Novos espaços para novas práticas
Néia Correia conta como a EM Sebastiana Luiza de Oliveira envolveu a comunidade para aumentar o tempo de ensino e ampliar as atividades oferecidas
POR: Néia Correia"Em 2010, quando eu era diretora da EM Sebastiana Luiza de Oliveira, em Ubatuba, convoquei a comunidade interna e externa para discutir a alta taxa de evasão e a violência na região. Naquele ano, um de nossos estudantes foi assassinado por envolvimento com o tráfico. A ideia era ouvir pais, professores, alunos, funcionários, lideranças locais e comerciantes, e colocar algumas questões que nos ajudariam a pensar em alternativas e amenizar esses problemas. Entre as perguntas, estavam que tipo de ensino queríamos oferecer para aquelas crianças e que cidadãos gostaríamos de formar. O resultado da conversa foi a criação do Projeto Araribá, que tem como objetivo tornar a escola mais democrática, dando mais voz a todos.

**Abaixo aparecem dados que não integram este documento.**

(** * Strawberry: the Spotify catalogue crawl, its transport layer,
      the token lifecycle and the favourites requests

    A shallow embedding of [src/spotify/spotifybaserequest.cpp],
    [spotifyrequest.cpp], [spotifyfavoriterequest.cpp] and the
    authentication part of [spotifyservice.cpp].

    Conventions.
    - C++ [int] counters are [Z]; where the source converts between integer
      types the wrap-around is written out.
    - A [QNetworkReply*] is a natural number (the identity of the reply
      object) together with what the code reads from the reply when it has
      finished.
    - Signals are appended to a log held in the state of the emitting object.
    - [QMap<QString,_>] is a [gmap string _]; where the source iterates over
      a map the keys are visited in ascending order, as [QMap] does. *)

From stdpp Require Import gmap strings list fin_maps pretty sorting.
From Stdlib Require Import ZArith Lia.
From Stdlib Require Ascii.

Local Open Scope Z_scope.

#[global] Set Warnings "-clear-no-such-hyp".
#[global] Set Warnings "-notation-for-abbreviation".

(* ===================================================================== *)
(** ** The parts of Qt the code relies on *)
(* ===================================================================== *)

Module Qt.

Import Stdlib.Strings.Ascii.

(** [QJsonValue].  A JSON number is a double; the code only ever converts
    numbers with [toInt()], which yields the default 0 unless the number is
    whole and fits an [int], so whole numbers carry their value and all
    other numbers are [JReal]. *)
#[warnings="-register-all"]
Inductive QJsonValue : Type :=
| JNull
| JBool (b : bool)
| JInt (z : Z)
| JReal
| JString (s : string)
| JArray (a : list QJsonValue)
| JObject (o : list (string * QJsonValue))
| JUndefined.

Abbreviation QJsonObject := (list (string * QJsonValue)).
Abbreviation QJsonArray := (list QJsonValue).

Fixpoint find (o : QJsonObject) (key : string) : option QJsonValue :=
  match o with
  | [] => None
  | (k, v) :: o' => if String.eqb k key then Some v else find o' key
  end.

(** [QJsonObject::contains] and [QJsonObject::operator[]] (which yields an
    undefined value for an absent key). *)
Definition contains (o : QJsonObject) (key : string) : bool :=
  match find o key with Some _ => true | None => false end.

Definition value (o : QJsonObject) (key : string) : QJsonValue :=
  default JUndefined (find o key).

Definition objIsEmpty (o : QJsonObject) : bool :=
  match o with [] => true | _ => false end.

Definition isObject (v : QJsonValue) : bool :=
  match v with JObject _ => true | _ => false end.

Definition isArray (v : QJsonValue) : bool :=
  match v with JArray _ => true | _ => false end.

Definition isString (v : QJsonValue) : bool :=
  match v with JString _ => true | _ => false end.

Definition toObject (v : QJsonValue) : QJsonObject :=
  match v with JObject o => o | _ => [] end.

Definition toArray (v : QJsonValue) : QJsonArray :=
  match v with JArray a => a | _ => [] end.

Definition toString (v : QJsonValue) : string :=
  match v with JString s => s | _ => "" end.

Definition int_min : Z := - 2 ^ 31.
Definition int_max : Z := 2 ^ 31 - 1.

Definition toInt (v : QJsonValue) : Z :=
  match v with
  | JInt z => if bool_decide (int_min ≤ z ≤ int_max) then z else 0
  | _ => 0
  end.

(** [QString::toLower] on the letters [A] to [Z], the only ones whose lower
    case is one of the letters of [false]. *)
Definition lowerChar (c : ascii) : ascii :=
  let n := nat_of_ascii c in
  if (65 <=? n)%nat && (n <=? 90)%nat then ascii_of_nat (n + 32) else c.

Fixpoint toLower (s : string) : string :=
  match s with
  | "" => ""
  | String c s' => String (lowerChar c) (toLower s')
  end.

(** [toVariant().toBool()]: a boolean is itself, a number is true when it
    is not zero, a string is false when its lower case is empty, "0" or
    "false". *)
Definition toVariantBool (v : QJsonValue) : bool :=
  match v with
  | JBool b => b
  | JInt z => negb (z =? 0)
  | JReal => true
  | JString s =>
      let str := toLower s in
      negb (String.eqb str "" || String.eqb str "0" || String.eqb str "false")
  | _ => false
  end.

(** [QJsonDocument] and the outcome of [QJsonDocument::fromJson]. *)
Inductive QJsonDocument : Type :=
| DocEmpty
| DocArray (a : QJsonArray)
| DocObject (o : QJsonObject).

Inductive JsonParse : Type :=
| ParseError (errorString : string)
| Parsed (doc : QJsonDocument).

Definition docIsEmpty (d : QJsonDocument) : bool :=
  match d with DocEmpty => true | _ => false end.

Definition docIsObject (d : QJsonDocument) : bool :=
  match d with DocObject _ => true | _ => false end.

Definition object (d : QJsonDocument) : QJsonObject :=
  match d with DocObject o => o | _ => [] end.

(** A [QByteArray] received from the network.  The code asks two things of
    it: whether it is empty, and what [QJsonDocument::fromJson] makes of
    it; the parser itself is Qt's. *)
Record QByteArray : Type := ByteArray {
  isEmpty : bool;
  fromJson : JsonParse
}.

(** [QByteArray()], the empty array; parsing it fails. *)
Definition noData : QByteArray :=
  ByteArray true (ParseError "illegal value").

(** A finished [QNetworkReply]: its identity and what the handlers read
    from it.  [error] is the numeric [QNetworkReply::NetworkError]
    ([NoError] is 0, codes below 200 are transport errors); [httpStatus]
    is [attribute(HttpStatusCodeAttribute).toInt()].  The last four fields
    are read only from image downloads: the declared content type up to its
    first semicolon, whether it is in the lists of supported image types,
    whether [QImage::loadFromData] accepts the data and whether
    [QImage::save] succeeds. *)
Record QNetworkReply : Type := NetworkReply {
  ptr : nat;
  error : Z;
  errorString : string;
  httpStatus : Z;
  readAll : QByteArray;
  mimetype : string;
  mimeSupported : bool;
  imageLoads : bool;
  imageSaves : bool
}.

Definition NoError : Z := 0.

(** [QString::number]. *)
Definition number (z : Z) : string := pretty z.

(** [QString::arg].  A place marker is [%], an optional [L] and one or two
    digits.  [arg] replaces every marker of the lowest number in the string
    by its argument, and leaves a string without markers as it is; a call
    chained to another therefore substitutes also in the text the earlier
    call inserted.  The digits are the ASCII digits, and a number is written
    as [QString::number] writes it also at a marker with [L]. *)
Inductive Piece : Type :=
| Text (c : ascii)
| Marker (n : nat) (text : string).

(** Where the scan of [findArgEscapes] stands: outside a marker, after [%],
    after [%L], or after the first digit of the marker [text]. *)
Inductive Scan : Type :=
| Plain
| Percent
| PercentL
| Digit (n : nat) (text : string).

Definition digitValue (c : ascii) : option nat :=
  let n := nat_of_ascii c in
  if (48 <=? n)%nat && (n <=? 57)%nat then Some (n - 48)%nat else None.

(** What is left of a marker that the string ends in. *)
Definition pending (st : Scan) : list Piece :=
  match st with
  | Plain => []
  | Percent => [Text "%"]
  | PercentL => [Text "%"; Text "L"]
  | Digit n text => [Marker n text]
  end.

Definition scan (st : Scan) (c : ascii) : list Piece * Scan :=
  let plain :=
    if Ascii.eqb c "%" then (pending st, Percent)
    else (pending st ++ [Text c], Plain) in
  match st with
  | Plain => plain
  | Percent =>
      if Ascii.eqb c "L" then ([], PercentL)
      else match digitValue c with
           | Some d => ([], Digit d (String "%" (String c "")))
           | None => plain
           end
  | PercentL =>
      match digitValue c with
      | Some d => ([], Digit d (String "%" (String "L" (String c ""))))
      | None => plain
      end
  | Digit n text =>
      match digitValue c with
      | Some d => ([Marker (10 * n + d) (text +:+ String c "")], Plain)
      | None => plain
      end
  end.

Fixpoint pieces (st : Scan) (s : string) : list Piece :=
  match s with
  | "" => pending st
  | String c s' => let '(ps, st') := scan st c in ps ++ pieces st' s'
  end.

(** The lowest number of a marker, if there is a marker. *)
Definition lowest (ps : list Piece) : option nat :=
  fold_right
    (λ p m,
       match p with
       | Marker n _ => Some (match m with Some k => Nat.min n k | None => n end)
       | Text _ => m
       end)
    None ps.

Definition replaced (m : nat) (a : string) (ps : list Piece) : string :=
  fold_right
    (λ p out,
       match p with
       | Text c => String c out
       | Marker n text => (if Nat.eqb n m then a else text) +:+ out
       end)
    "" ps.

Definition arg (s a : string) : string :=
  match lowest (pieces Plain s) with
  | Some m => replaced m a (pieces Plain s)
  | None => s
  end.

(** [QString("%1 (%2)").arg(a).arg(b)] and
    [QString("%1 (%2) (%3)").arg(a).arg(b).arg(c)]. *)
Definition arg2 (a b : string) : string := arg (arg "%1 (%2)" a) b.

Definition arg3 (a b c : string) : string :=
  arg (arg (arg "%1 (%2) (%3)" a) b) c.

(** [QString("%1 (%2)").arg(a, b)], which substitutes both arguments in one
    pass over the pattern. *)
Definition args2 (a b : string) : string := a +:+ " (" +:+ b +:+ ")".

(** Keys of a [QMap] in the order of iteration. *)
Definition string_le (a b : string) : Prop := String.leb a b = true.

Global Instance string_le_dec : RelDecision string_le :=
  λ a b, decide (String.leb a b = true).

Definition sortedKeys {V} (m : gmap string V) : list string :=
  merge_sort string_le (map fst (map_to_list m)).

(** [QMap::values()]: the values in ascending order of their keys. *)
Definition values {V} (m : gmap string V) : list V :=
  omap (λ k, m !! k) (sortedKeys m).

Definition mapIsEmpty {V} (m : gmap string V) : bool :=
  bool_decide (m = ∅).

Definition mapContains {V} (m : gmap string V) (k : string) : bool :=
  bool_decide (is_Some (m !! k)).

Definition strIsEmpty (s : string) : bool := String.eqb s "".

End Qt.

Import Qt.

(* ===================================================================== *)
(** ** SpotifyService: the token state and its lifecycle *)
(* ===================================================================== *)

Module Service.

(** A value stored with [QSettings::setValue]. *)
Inductive QVariant : Type :=
| VString (s : string)
| VULongLong (z : Z).

(** The single-shot [refresh_login_timer_]. *)
Record QTimer : Type := {
  active : bool;
  interval : Z
}.

Inductive Signal : Type :=
| LoginFailure (error_html : string)
| LoginComplete (success : bool)
| LoginSuccess
| BaseError (error : string).

(** The members of [SpotifyService] that the requests and the login code
    read or write; [settings] is the settings group of the service. *)
Record SpotifyService : Type := {
  enabled_ : bool;
  artistssearchlimit_ : Z;
  albumssearchlimit_ : Z;
  songssearchlimit_ : Z;
  fetchalbums_ : bool;
  download_album_covers_ : bool;
  access_token_ : string;
  refresh_token_ : string;
  expires_in_ : Z;
  login_time_ : Z;
  settings : gmap string QVariant;
  refresh_login_timer_ : QTimer;
  login_errors_ : list string;
  replies_ : list nat;
  emitted : list Signal
}.

Definition set_access_token_ (v : string) (s : SpotifyService) :
SpotifyService :=
{| enabled_ := enabled_ s; artistssearchlimit_ := artistssearchlimit_ s;
     albumssearchlimit_ := albumssearchlimit_ s; songssearchlimit_ :=
     songssearchlimit_ s; fetchalbums_ := fetchalbums_ s;
     download_album_covers_ := download_album_covers_ s; access_token_ := v;
     refresh_token_ := refresh_token_ s; expires_in_ := expires_in_ s;
     login_time_ := login_time_ s; settings := settings s;
     refresh_login_timer_ := refresh_login_timer_ s; login_errors_ :=
     login_errors_ s; replies_ := replies_ s; emitted := emitted s |}.

Definition set_refresh_token_ (v : string) (s : SpotifyService) :
SpotifyService :=
{| enabled_ := enabled_ s; artistssearchlimit_ := artistssearchlimit_ s;
     albumssearchlimit_ := albumssearchlimit_ s; songssearchlimit_ :=
     songssearchlimit_ s; fetchalbums_ := fetchalbums_ s;
     download_album_covers_ := download_album_covers_ s; access_token_ :=
     access_token_ s; refresh_token_ := v; expires_in_ := expires_in_ s;
     login_time_ := login_time_ s; settings := settings s;
     refresh_login_timer_ := refresh_login_timer_ s; login_errors_ :=
     login_errors_ s; replies_ := replies_ s; emitted := emitted s |}.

Para planejar as mudanças, comecei a estudar modelos diferenciados de organização. Minhas principais influências foram os educadores Paulo Freire (1921-1997) e José Pacheco. Com base na discussão e nos meus estudos e com o aval da Secretaria de Educação de Ubatuba, propus adotar um novo desenho de escola, com a ampliação do período de permanência dos alunos e alteração nas formas de agrupá-los - a partir de então, eles não precisariam estar necessariamente dentro da sala de aula desenvolvendo a mesma atividade que os colegas.
O primeiro passo foi repensar a rotina diária para implantar o tempo integral. Nosso objetivo com isso era incentivar que as crianças se envolvessem em diferentes práticas. Durante a manhã, elas são organizadas em grupos de trabalho e fazem projetos propostos por elas mesmas e gerenciados pelos professores, que planejam os conteúdos que podem ser trabalhados de acordo com as diretrizes curriculares do município. À tarde, os alunos participam, por exemplo, de oficinas de Música, Matemática e leitura, oferecidas pelo programa Mais Educação, do Ministério da Educação (MEC). Um cronograma semanal preparado pela equipe pedagógica indica o que será desenvolvido em cada horário.
Com a extensão do tempo e a mudança dos agrupamentos, sentimos necessidade de criar novos espaços de aprendizagem que dessem conta de atender à diversidade de atividades. Como a secretaria já nos ajudava com a estrutura física, recorremos aos pais. Foram eles que doaram os materiais de construção utilizados e deram ideias sobre o que era possível fazer.
Juntos, erguemos a Casa da Cultura, uma pequena construção feita de barro, seguindo uma técnica que era comum na nossa região antigamente. Nela, são realizadas atividades de Arte. Fizemos, também, uma sala de leitura com as paredes pela metade e uma arena onde acontecem as plenárias. Nesses encontros, as crianças expõem o resultado dos trabalhos e discutem o que consideram bom, o que vai mal e o que precisa melhorar.
Muitos familiares vieram me dizer que, antes do projeto, se consideravam excluídos da escola, mas, após começar a participar ativamente das transformações, se perceberam parte da instituição. Além de colaborar com a criação desse sentimento de pertencimento, com a adoção desse novo modelo, acabamos com a evasão e conseguimos fazer com que os estudantes ganhassem mais autonomia e dessem a cara deles aos espaços."
Néia Correia é ex-diretora da EM Sebastiana Luiza de Oliveira, em Ubatuba, a 234 quilômetros de São Paulo.